2016-09-13 08:37:00

Tregua fragile in Siria: prima violazione da parte del regime


In Siria è scattato ieri al tramonto lo stop alle armi che dovrebbe durare almeno fino al 18 settembre. Una tregua accolta con favore da tutti i principali attori coinvolti, ma fragile. Già in serata la prima violazione da parte del regime di Assad, mentre si profila una inedita collaborazione tra Usa, Russia e le forze governative contro l’Is. Adriana Masotti:

Un raid aereo del regime siriano sul sobborgo occidentale di Aleppo, nel nord del Paese: secondo l'emittente al-Jazeera, sarebbe stata questa, la prima violazione della tanto attesa tregua concordata da Stati Uniti e Russia ed entrata in vigore in Siria alle 19 ora locale di ieri. Nonostante la tregua, sia Mosca che Washington proseguiranno i raid aerei contro le forze legate ad al Qaeda e quelle jihadiste dell’Is. Anzi, per la prima volta il segretario di Stato Usa Kerry  ipotizzata una forma di collaborazione di Usa e Russia con il regime mediante l’approvazione di raid aerei di Assad contro questi gruppi. Da parte sua il presidente siriano, apparso di nuovo in pubblico ieri, mentre celebrava l'inizio della festa del Sacrificio nella moschea di Daraya, ha riaffermato che il suo esercito "riconquisterà ogni territorio".

Lo stop alle armi dovrebbe durare una settimana e la sospensione delle attività militari è stato accettato dalle Forze armate siriane, dalle forze curde che si oppongono all'intervento militare turco nel nord del Paese, dall'Iran e dalla Turchia.
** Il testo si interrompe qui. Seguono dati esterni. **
(* ===== verification/LimineInstall.v ===== *)
(** * limine.c: bios-install

    [validate_or_force] and [bios_install] of
    Platform/SDK/r4os/storage_tools/limine/limine.c and the two
    GPT structures they read.

    Between [device_init] and the label [cleanup] the code touches the device
    only through the macros [device_read] and [device_write], the final
    [device_flush_cache] and one [calloc]. That part is a [prog]: a tree of such
    calls, whose leaf [Cleanup] is [goto cleanup] and whose leaf [Undefined] is
    an access outside an array. A read names the size of the buffer it fills,
    and a write its buffer and how many bytes of it to write. [exec] runs it
    with the functions of [LimineDevice]. Messages and the flag [quiet] that only guards
    them are left out. *)

From S2P Require Import Prelude LimineArith LimineState LimineDevice LimineStore.

Module LimineInstall.
Export LimineStore.

Inductive prog (A : Type) : Type :=
| Ret (a : A)
| Cleanup
| Undefined
| DeviceRead (loc count : Z) (k : list byte → prog A)
| DeviceWrite (buffer : list byte) (loc count : Z) (k : prog A)
| FlushCache (k : prog A)
| Calloc (size : Z) (k : list byte → prog A).
Arguments Ret {A}.
Arguments Cleanup {A}.
Arguments Undefined {A}.
Arguments DeviceRead {A}.
Arguments DeviceWrite {A}.
Arguments FlushCache {A}.
Arguments Calloc {A}.

Fixpoint pbind {A B} (p : prog A) (f : A → prog B) : prog B :=
  match p with
  | Ret a => f a
  | Cleanup => Cleanup
  | Undefined => Undefined
  | DeviceRead loc count k => DeviceRead loc count (λ d, pbind (k d) f)
  | DeviceWrite buffer loc count k => DeviceWrite buffer loc count (pbind k f)
  | FlushCache k => FlushCache (pbind k f)
  | Calloc size k => Calloc size (λ d, pbind (k d) f)
  end.

#[global] Instance prog_ret : MRet prog := @Ret.
#[global] Instance prog_bind : MBind prog := λ A B f p, pbind p f.

(** The macros. [loc] is converted to [uint64_t] where it is passed. A read of
    [count] bytes into a buffer of [size] bytes must fit; that a write takes no
    more bytes than its buffer has is checked where they are copied. *)
Definition device_read (size loc count : Z) : prog (list byte) :=
  if size <? count then Undefined else DeviceRead loc count Ret.
Definition device_write (buffer : list byte) (loc count : Z) : prog () :=
  DeviceWrite buffer loc count (Ret ()).

(** The bytes of a buffer of [size] bytes that [memset(buffer, 0, n)] has made
    known, if they fit. *)
Definition memset_zero (size n : Z) : prog (list byte) :=
  if size <? n then Undefined else Ret (replicate (Z.to_nat n) x00).

(** [if (!device_flush_cache()) goto cleanup;] and
    [empty_lba = calloc(1, lb_size); if (empty_lba == NULL) goto cleanup;]. *)
Definition flush_cache : prog () := FlushCache (Ret ()).
Definition calloc_empty_lba (lb_size : Z) : prog (list byte) := Calloc lb_size Ret.

(** Running a program: [None] is the jump to [cleanup]. *)
Fixpoint exec {A} (p : prog A) : M (option A) :=
  match p with
  | Ret a => ret (Some a)
  | Cleanup => ret None
  | Undefined => ub
  | DeviceRead loc count k =>
      r <- _device_read (u64 loc) count ;;;
      match r with Some d => exec (k d) | None => ret None end
  | DeviceWrite buffer loc count k =>
      ok <- _device_write buffer (u64 loc) count ;;;
      if negb ok then ret None else exec k
  | FlushCache k =>
      ok <- device_flush_cache ;;;
      if negb ok then ret None else exec k
  | Calloc size k =>
      p <- malloc ;;;
      modify (set_empty_lba p) ;;;
      if bool_decide (p = 0%nat) then ret None else exec (k (replicate (Z.to_nat size) x00))
  end.

(** ** C library helpers *)

(** [!strncmp(a, b, n)]. *)
Fixpoint strncmp_eq (a b : list byte) (n : nat) {struct n} : bool :=
  match n with
  | O => true
  | S n =>
      match a, b with
      | x :: a, y :: b =>
          bool_decide (x = y) && (bool_decide (x = x00) || strncmp_eq a b n)
      | _, _ => false
      end
  end.

(** [memcmp(a, b, n) == 0]. *)
Definition memcmp_eq (a b : list byte) (n : nat) : bool := bool_decide (take n a = take n b).

Definition is_space (b : byte) : bool := (b2z b =? 32) || ((9 <=? b2z b) && (b2z b <=? 13)).
Definition digit (b : byte) : option Z :=
  if (48 <=? b2z b) && (b2z b <=? 57) then Some (b2z b - 48) else None.

Fixpoint digits (acc : Z) (s : list byte) : Z :=
  match s with
  | [] => acc
  | b :: s => match digit b with Some d => digits (10 * acc + d) s | None => acc end
  end.

Fixpoint skip_space (s : list byte) : list byte :=
  match s with
  | b :: s' => if is_space b then skip_space s' else s
  | [] => []
  end.

(** [sscanf(s, "%" SCNu32, &v) == 1], with the value of [v]. A number that does
    not fit is reduced modulo 2^32. *)
Definition sscanf_u32 (s : list byte) : option Z :=
  let s := skip_space s in
  let '(sign, s) := match s with
                    | b :: s' => if b2z b =? 45 then (-1, s')
                                 else if b2z b =? 43 then (1, s') else (1, s)
                    | [] => (1, s)
                    end in
  match s with
  | b :: _ => match digit b with Some _ => Some (u32 (sign * digits 0 s)) | None => None end
  | [] => None
  end.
Diverse sigle dell’opposizione siriana hanno aderito all'accordo, pur definendosi scettiche, mentre altri gruppi vicini alle frange più estreme l’hanno respinto. Intanto il portavoce del Pentagono, Peter Cook ha confermato ufficialmente la notizia della morte di Al-Adnani, considerato il numero due del sedicente Stato Islamico: sarebbe stato ucciso il mese scorso durante un raid aereo statunitense nel nord della Siria.  

 

E sulla tregua appena cominciata in Siria, Marco Guerra ha sentito il vescovo caldeo di Aleppo e presidente di Caritas Siria mons. Antoine Audo:

R. – Tutta la gente, soprattutto ad Aleppo, aspetta questa decisione, questo cambiamento. Speriamo, ma sono sei anni che soffriamo tanto; speriamo che ci siano segni di pace e di riconciliazione. Speriamo.

D. - Ad Aleppo, com’è la situazione umanitaria? Dicono che questa tregua serve anche a far arrivare gli aiuti alle popolazioni assediate dalle violenze, dai combattimenti. Quindi lei si sta organizzando per portare degli aiuti anche con la Caritas?

R. - Insieme alla Caritas il nostro lavoro continua. Nel centro della città le macchine possono di nuovo arrivare; c’è cibo, non come un mese fa, quando ci sono stati dieci giorni continui di combattimento. Ma sembra, ho sentito dire, che i gruppi armati continuano a far cadere bombe al centro della città; penso si tratti forse dei combattenti dell’Is o di al Nursa che non sono contenti di questa decisione. Vedremo come le cose andranno questa sera.

D. - Quindi lei avverte un miglioramento della situazione, ma le riferiscono che ci sono ancora violenze  e combattimenti?

R. - Si continua. Fino a ieri e l’altro ieri cadevano bombe in questa regione. Ho avuto notizie di questo dal mio vicario.

D. - I cristiani, la comunità cristiana come ha accolto invece questa tregua?

R. - Con gioia, ma nello stesso tempo non ci crediamo più. Dopo sei anni di violenze, speriamo; tutti dicono speriamo che non ci siano più violenze e che la gente possa tornare ad Aleppo. Per noi la cosa più importante è assicurare la pace e soprattutto la continuità della presenza cristiana, ad Aleppo in maniera particolare,  ma in tutta la Siria. Questo è quello che vogliamo.

D. - Cosa chiedete adesso alle autorità, al governo di Damasco? Auspicate che si arrivi anche ad un accordo politico?

R. - Si, speriamo; lo abbiamo ripetuto parecchie volte dall’inizio della guerra. Non c’è una soluzione militare; quelli che cercano una soluzione militare vogliono distruggere la Siria. C’è bisogno di una soluzione politica perché la Siria possa continuare a vivere come Stato indipendente in pace, con lavoro e con la possibilità  per tutti di poter vivere insieme.